**What the task requires**:
Lines in the listing under this task are to be copied exactly.

----------------------------------------

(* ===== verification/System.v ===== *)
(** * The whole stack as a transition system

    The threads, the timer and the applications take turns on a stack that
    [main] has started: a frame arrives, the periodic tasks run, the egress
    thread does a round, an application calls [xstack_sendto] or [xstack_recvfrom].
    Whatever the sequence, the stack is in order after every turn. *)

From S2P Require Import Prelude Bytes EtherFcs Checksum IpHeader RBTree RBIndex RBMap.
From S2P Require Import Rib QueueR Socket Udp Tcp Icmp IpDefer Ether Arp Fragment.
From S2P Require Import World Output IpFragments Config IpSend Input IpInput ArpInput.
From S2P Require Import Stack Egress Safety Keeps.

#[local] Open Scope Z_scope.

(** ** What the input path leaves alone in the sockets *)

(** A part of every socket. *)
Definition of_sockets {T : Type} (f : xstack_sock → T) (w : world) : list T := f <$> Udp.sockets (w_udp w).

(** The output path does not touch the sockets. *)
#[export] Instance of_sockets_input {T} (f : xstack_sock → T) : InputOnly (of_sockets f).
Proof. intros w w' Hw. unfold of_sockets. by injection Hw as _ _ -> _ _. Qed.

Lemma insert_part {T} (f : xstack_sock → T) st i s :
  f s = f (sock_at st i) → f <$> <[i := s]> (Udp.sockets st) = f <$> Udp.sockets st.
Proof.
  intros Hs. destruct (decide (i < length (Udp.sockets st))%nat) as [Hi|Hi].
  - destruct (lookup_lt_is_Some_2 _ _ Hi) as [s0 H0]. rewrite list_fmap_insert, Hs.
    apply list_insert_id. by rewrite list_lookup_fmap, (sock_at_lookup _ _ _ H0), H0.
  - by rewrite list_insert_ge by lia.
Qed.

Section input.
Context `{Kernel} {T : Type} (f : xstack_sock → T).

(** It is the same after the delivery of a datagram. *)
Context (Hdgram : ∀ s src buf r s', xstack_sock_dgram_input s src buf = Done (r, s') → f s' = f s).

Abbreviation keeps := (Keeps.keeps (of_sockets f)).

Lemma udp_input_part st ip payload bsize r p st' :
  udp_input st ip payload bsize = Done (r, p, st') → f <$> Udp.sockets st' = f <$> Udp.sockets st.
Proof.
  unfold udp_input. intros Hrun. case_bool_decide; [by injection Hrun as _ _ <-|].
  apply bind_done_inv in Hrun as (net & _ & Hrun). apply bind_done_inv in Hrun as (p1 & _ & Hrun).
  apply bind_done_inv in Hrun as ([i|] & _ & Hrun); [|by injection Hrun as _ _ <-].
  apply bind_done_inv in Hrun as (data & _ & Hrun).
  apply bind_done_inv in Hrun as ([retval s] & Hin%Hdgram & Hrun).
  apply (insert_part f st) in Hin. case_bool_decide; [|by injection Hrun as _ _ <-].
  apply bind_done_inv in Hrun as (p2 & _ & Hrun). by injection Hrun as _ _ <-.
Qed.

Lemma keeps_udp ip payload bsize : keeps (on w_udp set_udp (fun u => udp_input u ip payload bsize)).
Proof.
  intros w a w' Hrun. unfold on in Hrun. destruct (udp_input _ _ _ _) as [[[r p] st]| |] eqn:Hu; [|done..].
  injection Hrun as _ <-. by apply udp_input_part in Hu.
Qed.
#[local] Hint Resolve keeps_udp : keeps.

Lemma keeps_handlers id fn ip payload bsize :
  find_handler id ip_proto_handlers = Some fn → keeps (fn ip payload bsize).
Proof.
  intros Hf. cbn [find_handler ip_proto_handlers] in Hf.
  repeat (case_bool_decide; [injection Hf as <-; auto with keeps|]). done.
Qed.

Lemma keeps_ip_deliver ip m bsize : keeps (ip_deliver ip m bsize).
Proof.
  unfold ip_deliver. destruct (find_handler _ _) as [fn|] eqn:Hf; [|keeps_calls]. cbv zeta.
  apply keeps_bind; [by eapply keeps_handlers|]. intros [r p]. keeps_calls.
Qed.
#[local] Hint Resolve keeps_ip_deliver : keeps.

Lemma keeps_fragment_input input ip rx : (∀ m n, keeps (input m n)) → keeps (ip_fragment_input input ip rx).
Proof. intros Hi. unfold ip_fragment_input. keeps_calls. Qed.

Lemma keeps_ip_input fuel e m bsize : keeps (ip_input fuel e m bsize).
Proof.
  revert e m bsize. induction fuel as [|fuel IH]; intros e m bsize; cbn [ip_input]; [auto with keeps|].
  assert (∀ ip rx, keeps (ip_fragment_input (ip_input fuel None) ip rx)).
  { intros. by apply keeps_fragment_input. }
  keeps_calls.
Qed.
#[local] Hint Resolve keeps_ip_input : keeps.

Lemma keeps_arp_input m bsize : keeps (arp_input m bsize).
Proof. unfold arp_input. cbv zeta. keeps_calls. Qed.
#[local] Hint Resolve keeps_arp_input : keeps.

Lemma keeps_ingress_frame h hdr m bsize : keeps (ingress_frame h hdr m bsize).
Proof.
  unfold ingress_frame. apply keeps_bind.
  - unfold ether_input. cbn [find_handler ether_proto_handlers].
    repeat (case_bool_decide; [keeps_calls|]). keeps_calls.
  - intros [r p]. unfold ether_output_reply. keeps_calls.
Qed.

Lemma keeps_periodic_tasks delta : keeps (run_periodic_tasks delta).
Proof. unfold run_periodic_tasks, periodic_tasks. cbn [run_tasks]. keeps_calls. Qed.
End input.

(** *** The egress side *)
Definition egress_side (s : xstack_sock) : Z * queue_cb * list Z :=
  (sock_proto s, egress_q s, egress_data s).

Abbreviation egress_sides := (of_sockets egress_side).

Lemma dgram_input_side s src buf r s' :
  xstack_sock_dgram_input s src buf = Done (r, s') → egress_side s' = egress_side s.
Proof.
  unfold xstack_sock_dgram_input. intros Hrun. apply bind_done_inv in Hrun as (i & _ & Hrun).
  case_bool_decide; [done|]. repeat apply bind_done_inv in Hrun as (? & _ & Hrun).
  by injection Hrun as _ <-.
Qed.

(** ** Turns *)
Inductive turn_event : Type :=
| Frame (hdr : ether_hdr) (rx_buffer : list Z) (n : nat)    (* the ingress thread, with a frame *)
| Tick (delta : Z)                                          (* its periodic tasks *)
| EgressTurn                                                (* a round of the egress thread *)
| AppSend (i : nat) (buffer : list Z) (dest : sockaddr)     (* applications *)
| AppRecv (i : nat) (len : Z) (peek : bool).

----------------------------------------

**Exercise result**:
(* ===== verification/System.v ===== *)
(** * The whole stack as a transition system

    The threads, the timer and the applications take turns on a stack that
    [main] has started: a frame arrives, the periodic tasks run, the egress
    thread does a round, an application calls [xstack_sendto] or [xstack_recvfrom].
    Whatever the sequence, the stack is in order after every turn. *)

From S2P Require Import Prelude Bytes EtherFcs Checksum IpHeader RBTree RBIndex RBMap.
From S2P Require Import Rib QueueR Socket Udp Tcp Icmp IpDefer Ether Arp Fragment.
From S2P Require Import World Output IpFragments Config IpSend Input IpInput ArpInput.
From S2P Require Import Stack Egress Safety Keeps.

#[local] Open Scope Z_scope.

(** ** What the input path leaves alone in the sockets *)

(** A part of every socket. *)
Definition of_sockets {T : Type} (f : xstack_sock → T) (w : world) : list T := f <$> Udp.sockets (w_udp w).

(** The output path does not touch the sockets. *)
#[export] Instance of_sockets_input {T} (f : xstack_sock → T) : InputOnly (of_sockets f).
Proof. intros w w' Hw. unfold of_sockets. by injection Hw as _ _ -> _ _. Qed.

Lemma insert_part {T} (f : xstack_sock → T) st i s :
  f s = f (sock_at st i) → f <$> <[i := s]> (Udp.sockets st) = f <$> Udp.sockets st.
Proof.
  intros Hs. destruct (decide (i < length (Udp.sockets st))%nat) as [Hi|Hi].
  - destruct (lookup_lt_is_Some_2 _ _ Hi) as [s0 H0]. rewrite list_fmap_insert, Hs.
    apply list_insert_id. by rewrite list_lookup_fmap, (sock_at_lookup _ _ _ H0), H0.
  - by rewrite list_insert_ge by lia.
Qed.

Section input.
Context `{Kernel} {T : Type} (f : xstack_sock → T).

(** It is the same after the delivery of a datagram. *)
Context (Hdgram : ∀ s src buf r s', xstack_sock_dgram_input s src buf = Done (r, s') → f s' = f s).

Abbreviation keeps := (Keeps.keeps (of_sockets f)).

Lemma udp_input_part st ip payload bsize r p st' :
  udp_input st ip payload bsize = Done (r, p, st') → f <$> Udp.sockets st' = f <$> Udp.sockets st.
Proof.
  unfold udp_input. intros Hrun. case_bool_decide; [by injection Hrun as _ _ <-|].
  apply bind_done_inv in Hrun as (net & _ & Hrun). apply bind_done_inv in Hrun as (p1 & _ & Hrun).
  apply bind_done_inv in Hrun as ([i|] & _ & Hrun); [|by injection Hrun as _ _ <-].
  apply bind_done_inv in Hrun as (data & _ & Hrun).
  apply bind_done_inv in Hrun as ([retval s] & Hin%Hdgram & Hrun).
  apply (insert_part f st) in Hin. case_bool_decide; [|by injection Hrun as _ _ <-].
  apply bind_done_inv in Hrun as (p2 & _ & Hrun). by injection Hrun as _ _ <-.
Qed.

Lemma keeps_udp ip payload bsize : keeps (on w_udp set_udp (fun u => udp_input u ip payload bsize)).
Proof.
  intros w a w' Hrun. unfold on in Hrun. destruct (udp_input _ _ _ _) as [[[r p] st]| |] eqn:Hu; [|done..].
  injection Hrun as _ <-. by apply udp_input_part in Hu.
Qed.
#[local] Hint Resolve keeps_udp : keeps.

Lemma keeps_handlers id fn ip payload bsize :
  find_handler id ip_proto_handlers = Some fn → keeps (fn ip payload bsize).
Proof.
  intros Hf. cbn [find_handler ip_proto_handlers] in Hf.
  repeat (case_bool_decide; [injection Hf as <-; auto with keeps|]). done.
Qed.

Lemma keeps_ip_deliver ip m bsize : keeps (ip_deliver ip m bsize).
Proof.
  unfold ip_deliver. destruct (find_handler _ _) as [fn|] eqn:Hf; [|keeps_calls]. cbv zeta.
  apply keeps_bind; [by eapply keeps_handlers|]. intros [r p]. keeps_calls.
Qed.
#[local] Hint Resolve keeps_ip_deliver : keeps.

Lemma keeps_fragment_input input ip rx : (∀ m n, keeps (input m n)) → keeps (ip_fragment_input input ip rx).
Proof. intros Hi. unfold ip_fragment_input. keeps_calls. Qed.

Lemma keeps_ip_input fuel e m bsize : keeps (ip_input fuel e m bsize).
Proof.
  revert e m bsize. induction fuel as [|fuel IH]; intros e m bsize; cbn [ip_input]; [auto with keeps|].
  assert (∀ ip rx, keeps (ip_fragment_input (ip_input fuel None) ip rx)).
  { intros. by apply keeps_fragment_input. }
  keeps_calls.
Qed.
#[local] Hint Resolve keeps_ip_input : keeps.

Lemma keeps_arp_input m bsize : keeps (arp_input m bsize).
Proof. unfold arp_input. cbv zeta. keeps_calls. Qed.
#[local] Hint Resolve keeps_arp_input : keeps.

Lemma keeps_ingress_frame h hdr m bsize : keeps (ingress_frame h hdr m bsize).
Proof.
  unfold ingress_frame. apply keeps_bind.
  - unfold ether_input. cbn [find_handler ether_proto_handlers].
    repeat (case_bool_decide; [keeps_calls|]). keeps_calls.
  - intros [r p]. unfold ether_output_reply. keeps_calls.
Qed.

Lemma keeps_periodic_tasks delta : keeps (run_periodic_tasks delta).
Proof. unfold run_periodic_tasks, periodic_tasks. cbn [run_tasks]. keeps_calls. Qed.
End input.

(** *** The egress side *)
Definition egress_side (s : xstack_sock) : Z * queue_cb * list Z :=
  (sock_proto s, egress_q s, egress_data s).

Abbreviation egress_sides := (of_sockets egress_side).

Lemma dgram_input_side s src buf r s' :
  xstack_sock_dgram_input s src buf = Done (r, s') → egress_side s' = egress_side s.
Proof.
  unfold xstack_sock_dgram_input. intros Hrun. apply bind_done_inv in Hrun as (i & _ & Hrun).
  case_bool_decide; [done|]. repeat apply bind_done_inv in Hrun as (? & _ & Hrun).
  by injection Hrun as _ <-.
Qed.

(** ** Turns *)
Inductive turn_event : Type :=
| Frame (hdr : ether_hdr) (rx_buffer : list Z) (n : nat)    (* the ingress thread, with a frame *)
| Tick (delta : Z)                                          (* its periodic tasks *)
| EgressTurn                                                (* a round of the egress thread *)
| AppSend (i : nat) (buffer : list Z) (dest : sockaddr)     (* applications *)
| AppRecv (i : nat) (len : Z) (peek : bool).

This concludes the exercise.